El expresidente de la República, Alejandro Toledo Manrique, podría morir en prisión de confirmarse las acusaciones que pesan en su contra y mientras el proceso avance, pasará internado en el penal de Barbadillo, junto a los exmandatarios Alberto Fujimori y Pedro Castillo, pues ya pesa contra él una medida de prisión preventiva.
Así lo indicó el expresidente de la Asociación de Abogados de la provincia de San Román, Augusto Condori Quispe, quien a la vez expresó que el exmandatario viene siendo investigado por el caso Odebrecht, pues se le acusa de haber recibido más de 30 millones de soles por la carretera Interoceánica y por el que se le inició una investigación por los delitos de lavado de activos, tráfico de influencias y colusión agravada.

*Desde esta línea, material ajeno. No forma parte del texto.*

(* ===== verification/SecModData.v ===== *)
(** * The security module: data (src/sec-mod.h, src/sec-mod-auth.h, src/vhost.h)

    The types of the security module: client entries, virtual hosts, the
    interfaces of the authentication and accounting modules, the messages and
    the state of the process.  What the module obtains from outside (time,
    random numbers, memory, the result of a send) is an argument of each
    handler, the record [ext]. *)

From S2P Require Import Prelude CString Htable Store.

(** What the security module is given by code outside it: the types of the
    contexts its authentication modules keep, and the functions it calls. *)
Class SecModEnv := {
  auth_ctx_t : Type;
  vhost_ctx_t : Type;
  (** ccan's [hash_any(data, len, 0)]; any function will do. *)
  hash_any : list Z → Z;
  (** nettle's SHA-1 digest and base64 encoding. *)
  sha1 : list Z → list Z;
  base64_encode : list Z → string;
}.

Definition SID_SIZE : Z := 32.
Definition AUTH_SLACK_TIME : Z := 15.
Definition MAX_USERNAME_SIZE : nat := 64.
Definition MAX_GROUPNAME_SIZE : nat := MAX_USERNAME_SIZE.
Definition MAX_AGENT_NAME : nat := 64.
Definition MAX_IP_STR : nat := 46.
Definition MAX_GROUPS : nat := 32.

Definition ERR_BAD_COMMAND : Z := -2.
Definition ERR_AUTH_FAIL : Z := -3.
Definition ERR_AUTH_CONTINUE : Z := -4.

Definition AUTH_TYPE_CERTIFICATE : Z := Z.shiftl 1 3.

Definition REASON_USER_DISCONNECT : Z := 2.
Definition REASON_SERVER_DISCONNECT : Z := 3.
Definition REASON_SESSION_TIMEOUT : Z := 7.

(** [PS_AUTH_*], in the order of the enumeration. *)
Inductive ps_auth :=
  PS_AUTH_INACTIVE | PS_AUTH_FAILED | PS_AUTH_INIT | PS_AUTH_CONT | PS_AUTH_COMPLETED.

#[global] Instance ps_auth_eq_dec : EqDecision ps_auth.
Proof. solve_decision. Defined.

Definition ps_num (s : ps_auth) : Z :=
  match s with
  | PS_AUTH_INACTIVE => 0 | PS_AUTH_FAILED => 1 | PS_AUTH_INIT => 2
  | PS_AUTH_CONT => 3 | PS_AUTH_COMPLETED => 4
  end.

Inductive auth_rep := AUTH_REP_OK | AUTH_REP_MSG | AUTH_REP_FAILED.

#[global] Instance auth_rep_eq_dec : EqDecision auth_rep.
Proof. solve_decision. Defined.

Record stats_st := Stats { bytes_in : Z; bytes_out : Z; uptime : Z }.

Record acct_info_st := AcctInfo {
  username : string; groupname : string; safe_id : string; remote_ip : string;
  user_agent : string; our_ip : string; ipv4 : string; ipv6 : string; acct_id : Z;
}.

Record auth_init_info := AuthInitInfo {
  ai_username : option string; ai_ip : string; ai_our_ip : option string;
  ai_user_agent : option string; ai_id : Z;
}.

Section types.
Context `{SecModEnv}.

(** [struct auth_mod_st]: each call returns its code and what it leaves in
    the context, and what it writes through its pointer arguments. *)
Record auth_mod_st := AuthMod {
  allows_retries : bool;
  auth_init : option vhost_ctx_t → auth_init_info → Z * option auth_ctx_t;
  (** the prompt and the number of the password it asks for *)
  auth_msg : option auth_ctx_t → Z * option auth_ctx_t * (option string * Z);
  auth_pass : option auth_ctx_t → string → Z * option auth_ctx_t;
  auth_group : option (option auth_ctx_t → option string → string →
                       Z * option auth_ctx_t * string);
  auth_user : option auth_ctx_t → string → option auth_ctx_t * string;
}.

(** [struct acct_mod_st]; [NULL] callbacks are [None] or [false]. *)
Record acct_mod_st := AcctMod {
  open_session : option (Z → acct_info_st → list Z → Z);
  has_close_session : bool;
  has_session_stats : bool;
}.

Record auth_struct_st := AuthStruct {
  as_enabled : bool; as_type : Z;
  as_amod : option auth_mod_st; as_ctx : option vhost_ctx_t;
}.

(** [vhost_cfg_st] with the parts of its configuration the module reads. *)
Record vhost_cfg_st := VHost {
  vhost_name : option string;
  vhost_auth : list auth_struct_st;
  vhost_acct : option acct_mod_st;
  get_sup_config : option (acct_info_st → Z);
  cookie_timeout : Z;
  persistent_cookies : bool;
  predictable_ips : bool;
  max_ban_score : Z;
  ban_points_wrong_password : Z;
  stats_reset_time : Z;
  cert_user_oid : option string;
  cert_group_oid : option string;
}.

Record client_entry_st := ClientEntry {
  sid : list Z;
  auth_ctx : option auth_ctx_t;
  session_is_open : bool;
  in_use : Z;
  tls_auth_ok : bool;
  msg_str : option string;
  passwd_counter : Z;
  saved_stats : stats_st;
  stats : stats_st;
  status : ps_auth;
  created : Z;
  exptime : Z;
  auth_type : Z;
  discon_reason : Z;
  acct_info : acct_info_st;
  req_group_name : string;
  cert_group_names : list string;
  cert_user_name : string;
  module : option auth_mod_st;
  vhost_auth_ctx : option vhost_ctx_t;
  vhost : vhost_cfg_st;
}.

Definition IS_CLIENT_ENTRY_EXPIRED (e : client_entry_st) (now : Z) : bool :=
  negb (exptime e =? -1) && (exptime e <=? now) && (in_use e =? 0).

(** A cookie as [occtl] sees it. *)
Record cookie_int_msg := CookieMsg {
  ck_safe_id : string; ck_session_is_open : bool; ck_tls_auth_ok : bool;
  ck_created : Z; ck_expires : Z; ck_username : string; ck_groupname : string;
  ck_user_agent : string; ck_remote_ip : string; ck_status : ps_auth;
  ck_in_use : Z; ck_vhost : string;
}.

(** What the module does to the outside: messages it tries to send and
    calls of the accounting and authentication modules. *)
Inductive event :=
| EvBanIp (ip : string) (score : Z) (sid : list Z)
| EvAuthReply (rep : auth_rep) (sid : list Z) (user : string) (msg : option string) (counter : Z)
| EvSessionReply (rep : auth_rep) (sid : list Z) (user group ip : string) (tls : bool)
    (vhost : option string) (seed : Z)
| EvCliStats (st : option (Z * Z * Z))
| EvCookies (l : list cookie_int_msg)
| EvSecmStats (client_entries failures avg max : Z)
| EvAcctOpen (sid : list Z)
| EvAcctClose (sid : list Z) (st : stats_st) (reason : Z)
| EvAcctStats (sid : list Z) (st : stats_st)
| EvAuthDeinit (sid : list Z).

(** The answers of the outside during one command: the i-th [time(0)], the
    i-th allocation, the i-th random SID, the random seed, the result of the
    i-th [send_msg] and whether the hash table can grow. *)
Record ext := Ext {
  now : nat → Z;
  mem : nat → option ptr;
  rnd_sid : nat → option (list Z);
  rnd_seed : option Z;
  send : nat → Z;
  calloc_ok : bool;
}.
End types.

Section state.
Context {T : Type} `{HTable T, SecModEnv}.

(** [struct sec_mod_st].  The list of virtual hosts is [vconfig] followed
    by the default one, its tail.  [log] is the sequence of what was done
    to the outside, the latest first. *)
Record sec_mod_st := SecMod {
  client_db : store T client_entry_st;
  vconfig : list vhost_cfg_st;
  default_vhost : vhost_cfg_st;
  auth_failures : Z;
  max_auth_time : Z;
  avg_auth_time : Z;
  total_authentications : Z;
  last_stats_reset : Z;
  log : list event;
}.

Definition vhost_is (name : string) (v : vhost_cfg_st) : bool :=
  match vhost_name v with Some m => c_strcasecmp m name =? 0 | None => false end.

Definition find_vhost (sec : sec_mod_st) (name : option string) : vhost_cfg_st :=
  match name with
  | None => default_vhost sec
  | Some n =>
    match List.find (vhost_is n) (vconfig sec ++ [default_vhost sec]) with
    | Some v => v
    | None => default_vhost sec
    end
  end.

Definition emit (ev : event) (sec : sec_mod_st) : sec_mod_st :=
  {| sec with log := ev :: log sec |}.
End state.
Arguments sec_mod_st : clear implicits.
Arguments sec_mod_st T {_}.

Explicó que la investigación fue aperturada en el año 2013 y en 2017 se solicitó su extradición al Perú; y tras constantes recursos presentados, finalmente el exmandatario llegó al Perú para ser recluido mientras se define su situación legal.
“Ya existe una acusación fiscal, entonces es casi seguro que se le va a condenar, ahora estamos en la etapa de control y la pena efectiva que se le impondría sería no menor de 25 años, al ser delitos graves por los que viene siendo investigado”, expresó Condori Quispe.

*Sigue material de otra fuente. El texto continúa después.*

(* ===== verification/SecModDb.v ===== *)
(** * The client database of the security module (src/sec-mod-db.c)

    Client entries are heap objects indexed by their session identifier
    (SID) in a hash table.  The operations here create, find, expire and
    remove them. *)

From S2P Require Import Prelude CString Htable Store SecModData.

Section db.
Context {T : Type} `{HT : HTable T, Env : SecModEnv}.
Implicit Types (sec : sec_mod_st T) (e : client_entry_st) (x : ext).

Definition find_client_entry sec (k : list Z) : option ptr :=
  sget sid hash_any k (client_db sec).

Definition sec_mod_client_db_elems sec : Z := wrap 32 (htable_elems (tbl (client_db sec))).

(** The entry at a pointer, the pointer found with its entry (there always
    is one), and a write to an entry. *)
Definition entry sec (p : ptr) : option client_entry_st := objs (client_db sec) !! p.
Definition lookup_entry sec (k : list Z) : option (ptr * client_entry_st) :=
  slookup sid hash_any k (client_db sec).
Definition set_entry (p : ptr) e sec : sec_mod_st T :=
  {| sec with client_db := sset p e (client_db sec) |}.

Definition calc_safe_id (data : list Z) : string := base64_encode (sha1 data).

(** The loop of [new_client_entry]: [n] is [retries + 1]. *)
Fixpoint choose_sid x sec (i n : nat) : option (list Z) :=
  match rnd_sid x i with
  | None => None
  | Some k =>
    match find_client_entry sec k with
    | None => Some k
    | Some _ => match n with O => None | S n' => choose_sid x sec (S i) n' end
    end
  end.

Definition zero_stats : stats_st := Stats 0 0 0.

(** The entry once the SID is chosen, at the call of [htable_add]. *)
Definition fresh_entry (v : vhost_cfg_st) (ip : string) (pid : Z) (k : list Z) (t : Z)
    : client_entry_st := {|
  sid := k; auth_ctx := None; session_is_open := false; in_use := 0;
  tls_auth_ok := false; msg_str := None; passwd_counter := 0;
  saved_stats := zero_stats; stats := zero_stats; status := PS_AUTH_INACTIVE;
  created := t; exptime := t + cookie_timeout v + AUTH_SLACK_TIME;
  auth_type := 0; discon_reason := 0;
  acct_info := {|
    username := ""; groupname := ""; safe_id := calc_safe_id k;
    remote_ip := strlcpy MAX_IP_STR ip; user_agent := ""; our_ip := "";
    ipv4 := ""; ipv6 := ""; acct_id := pid |};
  req_group_name := ""; cert_group_names := []; cert_user_name := "";
  module := None; vhost_auth_ctx := None; vhost := v |}.

Definition new_client_entry x sec (v : vhost_cfg_st) (ip : string) (pid : Z)
    : option ptr * sec_mod_st T :=
  match mem x 0 with
  | None => (None, sec)
  | Some p =>
    match choose_sid x sec 0 4 with
    | None => (None, sec)
    | Some k =>
      let e := fresh_entry v ip pid k (now x 0) in
      let '(b, db) := sadd sid hash_any (calloc_ok x) p e (client_db sec) in
      (if b then Some p else None, {| sec with client_db := db |})
    end
  end.

(** [sec_auth_user_deinit] of src/sec-mod-auth.c. *)
Definition sec_auth_user_deinit e sec : sec_mod_st T :=
  let closes := match vhost_acct (vhost e) with
                | Some a => has_close_session a && session_is_open e
                | None => false end in
  let sec := if closes then emit (EvAcctClose (sid e) (saved_stats e) (discon_reason e)) sec
             else sec in
  match auth_ctx e, module e with
  | Some _, Some _ => emit (EvAuthDeinit (sid e)) sec
  | _, _ => sec
  end.

Definition cleanup_step (t : Z) sec (p : ptr) : sec_mod_st T :=
  match entry sec p with
  | Some e =>
    if IS_CLIENT_ENTRY_EXPIRED e t then
      sec_auth_user_deinit e
        {| sec with client_db :=
             Store (htable_delval p (tbl (client_db sec))) (delete p (objs (client_db sec))) |}
    else sec
  | None => sec
  end.

Definition cleanup_client_entries x sec : sec_mod_st T :=
  foldl (cleanup_step (now x 0)) sec (htable_walk (tbl (client_db sec))).

Definition del_client_entry (p : ptr) sec : sec_mod_st T :=
  match entry sec p with
  | Some e =>
    sec_auth_user_deinit e {| sec with client_db := sdel sid hash_any p (client_db sec) |}
  | None => sec
  end.

(** The session is to be invalidated at once. *)
Definition invalidates e : bool :=
  negb (persistent_cookies (vhost e)) &&
  ((discon_reason e =? REASON_SERVER_DISCONNECT) ||
   (discon_reason e =? REASON_SESSION_TIMEOUT) ||
   (session_is_open e && (discon_reason e =? REASON_USER_DISCONNECT))).

(** The expiration time of an entry that is kept. *)
Definition expires_at (t : Z) e : Z :=
  if discon_reason e =? REASON_USER_DISCONNECT then
    if negb (persistent_cookies (vhost e)) || (exptime e <=? t + AUTH_SLACK_TIME)
    then t + AUTH_SLACK_TIME else exptime e
  else t + cookie_timeout (vhost e) + AUTH_SLACK_TIME.

Definition expire_client_entry x (p : ptr) sec : sec_mod_st T :=
  match entry sec p with
  | None => sec
  | Some e0 =>
    let e := if 0 <? in_use e0 then {| e0 with in_use := in_use e0 - 1 |} else e0 in
    let sec := set_entry p e sec in
    if in_use e =? 0 then
      if invalidates e then del_client_entry p sec
      else set_entry p {| e with exptime := expires_at (now x 0) e |} sec
    else sec
  end.
End db.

Finalmente, no descartó que el exmandatario solicite la revocatoria de su prisión a prisión domiciliaria, dado su estado de salud y edad, pues ya tiene 77 años, pero lo seguro es que viene recién la etapa donde se sabrá si es sentenciado o absuelto.
Cabe indicar que el expresidente Alejandro Toledo ayer en la noche (domingo) fue trasladado en helicóptero al penal de Barbadillo, ubicado en el distrito limeño de Ate, desde el Cuartel Los Cibeles, en el Rímac.